The powers-that-be composed of the dominant elite cliques in the country looks at a time horizon in ending the armed challenge. But if the self-claimed revolutionaries couldn’t graduate from even the first stage of winning the war – the so-called strategic defensive, to convert the dream of political power into real McCoy, the generals are getting boils from frustrating setbacks in their boasted timetables at totally quelling the armed rebel challenge before they fade into retirement.
Thus, the war and its deleterious effects fester with no end in sight. While the nation yet fails to rise up from the condition of stunted growth and reproduction of socio-economic crises generation after generation, and the people continue to lose opportunities at development, energies for years are being drained on a conflict with no perceivable resolution.
It is high time now to call on both sides to take a fresh look at it, and train their sights on a different non-militaristic approach. Almost half a century of warfare, counting the NPA insurgency alone, has not brought it near any victory or rapprochement. The vow on the part of government to bring the full might of the Armed Forces and crush it for good has had several lapsed deadlines with no decisive conclusion.
Isn’t winning by any side, with the people’s popular rejection of armed warfare and the current realities of it being aided by highly advanced science and technology, already wishful thinking? Meanwhile, the opportunity loss for the country in proceeding with peaceful options at growth, the havoc and devastation an open-ended war brings, and the Filipino lives claimed on both sides pile up.

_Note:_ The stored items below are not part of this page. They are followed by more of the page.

(** A handle survives [Encode] and [Decode].  A fabric handle comes back as it was, with no
    call to the system.  A descriptor comes back as a descriptor of this process that the handle
    owns and [Drop] closes; on an error the descriptors in use are those of before, except that
    the copied descriptor is lost when closing the process descriptor is what failed. *)
Theorem export_decode_owns (e : GenericExportHandle) p (y : Y) :
  (forall h, e = FabricHandle h -> length h = fabric_size) ->
  export_encode e = Ok p ->
  exists r y', export_decode p y = Done (r, y') /\
  match r with
  | Ok d => (d = e /\ y' = y /\ export_encode d = Ok p) \/
            (exists l y2, d = ImportedFD l /\ 0 <= l /\ acquires held (Fd l) y y' /\
              export_drop d y' = Done (tt, y2) /\ held y2 = held y /\
              export_encode d = Err (EncodeOther "Cannot encode imported handle"))
  | Err _ => held y' = held y \/
             exists pidfd l y1 c, close_fd pidfd y1 = (c, y') /\ c <> 0 /\ acquires held (Fd l) y y'
  end.
Proof.
  intros Hlen He. destruct e as [fd pid|l|h]; cbn in He; simplify_eq; cbn.
  - unfold bind, call, ret.
    destruct (pidfd_open pid y) as [pf y1] eqn:E1. apply pidfd_open_law in E1.
    destruct (Z.ltb_spec pf 0); [apply gives_err in E1; [|done]; by eexists _, _; split; [done|left]|].
    apply gives_ok in E1 as [F1 E1].
    destruct (pidfd_getfd pf fd y1) as [l y2] eqn:E2. apply pidfd_getfd_law in E2.
    destruct (Z.ltb_spec l 0).
    + apply gives_err in E2; [|done]. destruct (close_fd pf y2) as [c y3] eqn:E3.
      apply close_law in E3; [|rewrite E2, E1; clear; set_solver]. eexists _, _. split; [done|].
      left. eapply (acquire_return _ (Fd pf) y y2); [|done]. split; [done|by rewrite E2].
    + apply gives_ok in E2 as [F2 E2]. destruct (close_fd pf y2) as [c y3] eqn:E3.
      pose proof E3 as E4. apply close_law in E3; [|set_solver].
      assert (acquires held (Fd l) y y3) as Hacq by (eapply acquire_under; eauto; by split).
      destruct (Z.eqb_spec c 0); cbn; eexists _, _; (split; [done|]).
      * right. destruct (close_fd l y3) as [c2 y4] eqn:E5. exists l, y4. pose proof E5 as E6.
        apply close_law in E5; [|destruct Hacq; set_solver].
        split_and!; try done; [|by eapply acquire_return].
        cbn. unfold bind, call, ret. by rewrite E6.
      * right. by exists pf, l, y2, c.
  - cbn. rewrite (Hlen h eq_refl). rewrite Nat.eqb_refl. eexists _, _. split; [done|]. by left.
Qed.
(* ===== verification/CudaRt.v ===== *)
(** * CUDA runtime wrappers

    [rust/cuda-lib/src/mem.rs] (owned device and host memory), [event.rs], the parts of [rt.rs]
    and [driver.rs] they use, and the flags and vectors of [gdr.rs] that the host shares with
    kernels.  The runtime is the class [Cudart]; a null pointer is [0]. *)
From stdpp Require Import prelude gmap strings list.
From S2P Require Import Prelude Api CuMem.
Local Open Scope Z_scope.

Record CudartError := { ce_code : Z; ce_context : string }.
Definition rtres (A : Type) : Type := result CudartError A.

Class Cudart (Y : Type) := {
  cudaMalloc : Z -> Y -> Z * Z * Y;
  cudaMallocManaged : Z -> Y -> Z * Z * Y;
  cudaMemcpyHostToDevice : Z -> list Z -> Z -> Y -> Z * Y;    (* destination, values, bytes *)
  cudaMemset : Z -> Z -> Z -> Y -> Z * Y;                     (* pointer, byte, bytes *)
  cudaFree : Z -> Y -> Z * Y;
  sys_cudaHostAlloc : Z -> Y -> Z * Z * Y;
  sys_cudaFreeHost : Z -> Y -> Z * Y;
  host_fill : Z -> Z -> Y -> Y;                               (* pointer, bytes: set to zero *)
  cudaEventCreate : Y -> Z * Z * Y;
  cudaEventRecord : Z -> Y -> Z * Y;
  cudaEventSynchronize : Z -> Y -> Z * Y;
  cudaEventDestroy : Z -> Y -> Z * Y;
  multiProcessorCount : Z -> Y -> Z * Z * Y;                  (* device *)
  handleForAddressRange : Z -> Z -> Y -> Z * Z * Y;           (* pointer, length *)
  bar_load : Z -> Y -> Z;                                     (* a byte through a GDRCopy mapping *)
  bar_store : Z -> Z -> Y -> Y;
  gdr_copy_to_mapping : Z -> Z -> list Z -> Y -> Y;           (* handle, mapped pointer, values *)
}.

Section Runtime.
Context {Y : Type} `{Cudart Y}.

(** [match ret { 0 => Ok(..), _ => Err(CudartError::new(ret, context)) }]. *)
Definition rt_check (context : string) (f : Y -> Z * Y) : M Y (rtres unit) :=
  let! ret_ := call f in
  ret (if ret_ =? 0 then Ok tt else Err {| ce_code := ret_; ce_context := context |}).
Definition rt_check_out {A} (context : string) (f : Y -> Z * A * Y) : M Y (rtres A) :=
  let! r := call f in
  ret (if r.1 =? 0 then Ok r.2 else Err {| ce_code := r.1; ce_context := context |}).

(** ** [mem.rs] *)
Record CudaDeviceMemory := { dm_ptr : Z; dm_size : Z }.

(** An allocation is judged by its pointer, not by the code. *)
Definition mem_of (context : string) (f : Y -> Z * Z * Y) (size : Z) : M Y (rtres CudaDeviceMemory) :=
  let! r := call f in
  ret (if r.2 =? 0 then Err {| ce_code := r.1; ce_context := context |}
       else Ok {| dm_ptr := r.2; dm_size := size |}).
Definition mem_device (size : Z) : M Y (rtres CudaDeviceMemory) :=
  mem_of "cudaMalloc" (cudaMalloc size) size.
Definition mem_alloc (size : Z) : M Y (rtres CudaDeviceMemory) :=
  mem_of "cudaMallocManaged" (cudaMallocManaged size) size.

(** [from_vec]: the result of the copy is ignored. *)
Definition mem_from_vec (elem_size : Z) (data : list Z) : M Y (rtres CudaDeviceMemory) :=
  let size := u64_mul (Z.of_nat (length data)) elem_size in
  let? mem := mem_device size in
  call (cudaMemcpyHostToDevice (dm_ptr mem) data size) ;;;
  ret (Ok mem).

Definition mem_zero (m : CudaDeviceMemory) : M Y unit :=
  call (cudaMemset (dm_ptr m) 0 (dm_size m)) ;;; ret tt.
Definition mem_drop (m : CudaDeviceMemory) : M Y unit := call (cudaFree (dm_ptr m)) ;;; ret tt.

(** The number of elements of [as_mut_slice] and of [as_slice]. *)
Definition as_mut_slice_len (elem_size : Z) (m : CudaDeviceMemory) : Z := dm_size m / elem_size.

Record CudaHostMemory := { hm_ptr : Z; hm_size : Z }.

Definition cudaHostAlloc (size : Z) : M Y (rtres Z) :=
  let? ptr := rt_check_out "cudaHostAlloc" (sys_cudaHostAlloc size) in
  if ptr =? 0 then panic "called `Option::unwrap()` on a `None` value" else ret (Ok ptr).
Definition cudaFreeHost (ptr : Z) : M Y (rtres unit) := rt_check "cudaFreeHost" (sys_cudaFreeHost ptr).

Definition host_alloc (size : Z) : M Y (rtres CudaHostMemory) :=
  let? ptr := cudaHostAlloc size in
  modify (host_fill ptr size) ;;;
  ret (Ok {| hm_ptr := ptr; hm_size := size |}).
Definition host_zero (m : CudaHostMemory) : M Y unit := modify (host_fill (hm_ptr m) (hm_size m)).
Definition host_as_slice_len (elem_size : Z) (m : CudaHostMemory) : M Y Z :=
  assert_ (hm_size m mod elem_size =? 0) "assertion failed: self.size.is_multiple_of(elemsize)" ;;;
  ret (hm_size m / elem_size).
Definition host_drop (m : CudaHostMemory) : M Y unit :=
  let! r := cudaFreeHost (hm_ptr m) in expect r "Failed to free UVM memory".

(** ** [event.rs] *)
Definition event_new : M Y (rtres Z) := rt_check_out "cudaEventCreate" cudaEventCreate.
Definition event_record (e : Z) : M Y (rtres unit) := rt_check "cudaEventRecord" (cudaEventRecord e).
Definition event_synchronize (e : Z) : M Y (rtres unit) :=
  rt_check "cudaEventSynchronize" (cudaEventSynchronize e).
Definition event_drop (e : Z) : M Y unit :=
  let! code := call (cudaEventDestroy e) in
  if code =? 0 then ret tt else panic "cudaEventDestroy failed".

(** ** [rt.rs], [driver.rs] *)
Definition cudaGetNumSMs (device : Z) : M Y (rtres Z) :=
  rt_check_out "cudaGetNumSMs" (multiProcessorCount device).
Definition cu_get_dma_buf_fd (ptr len : Z) : M Y (rtres Z) :=
  rt_check_out "cuMemGetHandleForAddressRange" (handleForAddressRange ptr len).

(** ** [GdrFlag] and [GdrVec] *)
Definition flag_set (b : GdrBuffer) (value : bool) : M Y unit :=
  modify (bar_store (gb_mapped_ptr b) (if value then 1 else 0)).
Definition flag_is_set (b : GdrBuffer) : M Y bool :=
  gets (fun y => negb (bar_load (gb_mapped_ptr b) y =? 0)).

(** One round of [GdrFlag::wait]: whether it returns; otherwise it looks again. *)
Definition flag_wait (b : GdrBuffer) : M Y bool :=
  let! set := flag_is_set b in
  if set then flag_set b false ;;; ret true else ret false.

Definition vec_copy (b : GdrBuffer) (value : list Z) : M Y unit :=
  modify (gdr_copy_to_mapping (gb_mh b) (gb_mapped_ptr b) value).
End Runtime.
(* ===== verification/A2aContext.v ===== *)
(** * The all-to-all context

    [p2p-all-to-all/src/a2a_context.rs]: the object a rank holds.  It builds the worker's device
    state ([a2a_worker.rs], the first half of [WorkerState::new]), starts the worker thread,
    allocates the workspace of the kernels, and launches the four kernels of a round.

    The kernels, threads and the transfer engine are the class [A2aSystem]; memory is that of
    [CuMem] and [CudaRt].  Sizes and pointers are [Z]. *)
From stdpp Require Import prelude gmap strings list.
From S2P Require Import Prelude Api A2aWorker CuMem CudaRt.
Local Open Scope Z_scope.

(** [anyhow::Error], by where it comes from. *)
Inductive AnyError : Type :=
  | FromCuda (e : CudaError)
  | FromRt (e : CudartError)
  | FromFabric (e : FabricLibError)
  | FromRecv
  | Anyhow (msg : string).
Definition ares (A : Type) : Type := result AnyError A.

Definition map_err {E F A} (f : E -> F) (r : result E A) : result F A :=
  match r with Ok a => Ok a | Err e => Err (f e) end.
Definition question {S E A} (f : E -> AnyError) (m : M S (result E A)) : M S (ares A) :=
  let! r := m in ret (map_err f r).

(** ** The kernels' arguments *)
Record DispatchSendArgs := {
  ds_num_blocks : Z; ds_hidden_dim : Z; ds_hidden_dim_scale : Z; ds_num_experts : Z;
  ds_num_experts_per_token : Z; ds_max_private_tokens : Z; ds_rank : Z; ds_dp_size : Z;
  ds_node_size : Z; ds_world_size : Z; ds_num_tokens : Z; ds_bound_m_ptr : Z; ds_x_ptr : Z;
  ds_in_elemsize : Z; ds_x_stride : Z; ds_x_scale_ptr : Z; ds_scale_elemsize : Z;
  ds_x_scale_stride_elem : Z; ds_x_scale_stride_token : Z; ds_indices : Z; ds_indices_stride : Z;
  ds_weights : Z; ds_weights_stride : Z; ds_token_offset : Z; ds_num_routed_ptr : Z;
  ds_expert_offsets : Z; ds_dispatch_route_done : Z; ds_dispatch_send_done : Z; ds_tx_ready : Z;
  ds_send_buffer_ptr : Z; ds_grid_counter : Z; ds_sync_counter : Z; ds_sync_ptr : Z; ds_recv_ptr : Z;
  ds_stream : Z;
}.

Record DispatchRecvArgs := {
  dr_num_blocks : Z; dr_hidden_dim : Z; dr_hidden_dim_scale : Z; dr_in_elemsize : Z;
  dr_scale_elemsize : Z; dr_num_experts : Z; dr_rank : Z; dr_node_size : Z; dr_world_size : Z;
  dr_out_num_tokens_ptr : Z; dr_out_x_ptr : Z; dr_out_x_stride : Z; dr_out_x_scale_ptr : Z;
  dr_out_x_scale_stride_elem : Z; dr_out_x_scale_stride_token : Z; dr_tokens_per_expert : Z;
  dr_send_buffer_ptr : Z; dr_recv_buffer_ptr : Z; dr_source_rank : Z; dr_source_dispatch_offset : Z;
  dr_padded_index : Z; dr_num_routed_ptr : Z; dr_num_recv_tokens : Z; dr_num_recv_tokens_flag : Z;
  dr_dispatch_recv_flag : Z; dr_dispatch_recv_done : Z; dr_grid_counter : Z; dr_sync_counter : Z;
  dr_sync_ptr : Z; dr_send_ptr : Z; dr_stream : Z;
}.

Record CombineSendArgs := {
  cs_num_blocks : Z; cs_hidden_dim : Z; cs_out_elemsize : Z; cs_rank : Z; cs_node_size : Z;
  cs_dp_size : Z; cs_expert_x_ptr : Z; cs_expert_x_stride : Z; cs_tx_ready : Z;
  cs_send_buffer_ptr : Z; cs_recv_buffer_ptr : Z; cs_source_rank : Z; cs_combine_send_offset : Z;
  cs_padded_index : Z; cs_num_recv_tokens : Z; cs_combine_send_done : Z; cs_token_counter : Z;
  cs_sync_counter : Z; cs_sync_ptr : Z; cs_recv_ptr : Z; cs_stream : Z;
}.

Record CombineRecvArgs := {
  cr_num_blocks : Z; cr_hidden_dim : Z; cr_out_elemsize : Z; cr_expert_y_dtype : Z; cr_out_dtype : Z;
  cr_num_experts : Z; cr_num_experts_per_token : Z; cr_rank : Z; cr_node_size : Z; cr_world_size : Z;
  cr_num_tokens : Z; cr_bound_m_ptr : Z; cr_indices_ptr : Z; cr_indices_stride : Z; cr_weights_ptr : Z;
  cr_weights_stride : Z; cr_out_tokens_ptr : Z; cr_out_tokens_stride : Z; cr_accumulate : bool;
  cr_recv_buffer_ptr : Z; cr_token_offset : Z; cr_expert_offsets : Z; cr_combine_recv_flag : Z;
  cr_combine_recv_done : Z; cr_sync_counter : Z; cr_sync_ptr : Z; cr_stream : Z;
}.

Inductive Launch : Type :=
  | LDispatchSend (a : DispatchSendArgs)
  | LDispatchRecv (a : DispatchRecvArgs)
  | LCombineSend (a : CombineSendArgs)
  | LCombineRecv (a : CombineRecvArgs).

(** The assertions of the wrappers in [a2a-kernels]: the specialised sizes, and for the results the
    types [F16] (11), [BF16] (12) and [F32] (13).  A launch they refuse aborts the process.  (That
    the token stride is a multiple of 16 holds by its rounding.) *)
Definition LAUNCH_WORLD_SIZE (n : Z) : bool := bool_decide (n ∈ [1; 2; 4; 8]).
Definition LAUNCH_BASIC_FLOAT (dtype : Z) : bool := bool_decide (dtype ∈ [11; 12; 13]).
Definition wrapper_accepts (l : Launch) : bool :=
  match l with
  | LDispatchSend a =>
      (ds_world_size a <=? 512) && (ds_num_experts a <=? 512) && LAUNCH_WORLD_SIZE (ds_node_size a)
  | LDispatchRecv a => LAUNCH_WORLD_SIZE (dr_node_size a)
  | LCombineSend a => LAUNCH_WORLD_SIZE (cs_dp_size a) && LAUNCH_WORLD_SIZE (cs_node_size a)
  | LCombineRecv a =>
      LAUNCH_BASIC_FLOAT (cr_expert_y_dtype a) && LAUNCH_BASIC_FLOAT (cr_out_dtype a) &&
      LAUNCH_WORLD_SIZE (cr_node_size a)
  end.

(** What [spawn] and the message of the new thread answer: no thread, a thread that ended before
    its message, or a running one, with its id. *)
Inductive Started : Type := NoThread | Died | Running (thread : Z).

Class A2aSystem (Y : Type) := {
  launch : Launch -> Y -> Z * Y;                             (* a launch the wrapper accepts *)
  spawn_worker : option Z -> Y -> Started * Y;               (* the CPU to pin it to *)
  join_worker : Z -> Y -> bool * Y;                          (* whether the thread panicked *)
  store_stop_flag : Y -> Y;
  err_counter : Y -> Z;
  eng_get_imm_counter : Z -> Y -> nat * Y;
  eng_get_gdr_counter : Z -> GdrBuffer -> Y -> nat * Y;
  eng_add_peer_group : list (list DomainAddress) -> Z -> Y -> res PeerGroupHandle * Y;
}.

Section Context_.
Context {Y : Type} `{CuDriver Y} `{Cudart Y} `{A2aSystem Y}.

(** ** The device state of the worker *)

(** Buffers in the order in which [WorkerState::new] allocates them. *)
Record DeviceBuffers := {
  b_dispatch_route_done : GdrBuffer; b_dispatch_send_done : GdrBuffer;
  b_dispatch_recv_done : GdrBuffer; b_combine_send_done : GdrBuffer; b_combine_recv_done : GdrBuffer;
  b_num_recv_tokens_flag : GdrBuffer; b_tx_ready : GdrBuffer; b_dispatch_recv_flag : GdrBuffer;
  b_combine_recv_flag : GdrBuffer; b_tokens_per_expert : GdrBuffer; b_source_rank : GdrBuffer;
  b_source_dispatch_offset : GdrBuffer; b_combine_send_offset : GdrBuffer; b_padded_index : GdrBuffer;
  b_num_recv_tokens : GdrBuffer;
}.

(** Allocate, go on, and drop the buffer when what follows fails: locals are dropped in reverse
    order. *)
Definition with_buffer {A} (m : M Y (cures GdrBuffer)) (k : GdrBuffer -> M Y (cures A)) : M Y (cures A) :=
  let? b := m in
  let! r := k b in
  match r with
  | Ok a => ret (Ok a)
  | Err e => gdr_buffer_drop b ;;; ret (Err e)
  end.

The people demand peace, not from any political settlement but from consideration of their just clamor and real-time wellbeing. It is fair enough for the National Democratic Front, the umbrella organization of the CPP-NPA and their affiliates, to listen. It is also fair enough for the Government of the Republic of the Philippines to be guided by the sentiment of the vast majority.
Both parties, claiming to advance the interest of the people, can prove true to it by taking the option least paid attention or merely ignored before: the cessation of hostilities sans the condition of political settlement yet.
The quieting of guns can now pave the way to the peaceful resolution of the causes of conflict through the democratic space and means available under the prevailing political order. Let an enlightened, politically conscious and organized citizenry then take over the pursuit of even radical reforms. The people can use for good measure the strength of their numbers at effecting pivotal changes in the socio-political structure.
The people have suffered enough over the past half a century of internal warfare. What they have been going through now merit respite. The causes Filipino brothers and sisters have been fighting on in the ranks of the insurgency as well as soldiery can be far better addressed by the dynamics of development and nation building in a climate of peace and mutual trust.
The great majority of the people deserve to be heard and have a part in the decisions that shape their destiny. Such should not just be a matter of whose self-proclaimed agenda or programme among the parties to the conflict shall win. It is not for a messianic few to determine what’s good for a country of 100 plus million citizens.
The masses should be relied to provide the guarantee in ironing out age-old injustices through non-violent political contention. After going through so much pain, loss and destruction from a protracted period of armed belligerence, they should now be given the chance to try methods and processes at overhauling the conditions and situations of their existence with no resort to arms.

The tragedy of having been at war for almost all of the past century is enough reason not to wage it anymore. End it with no conditions, why not?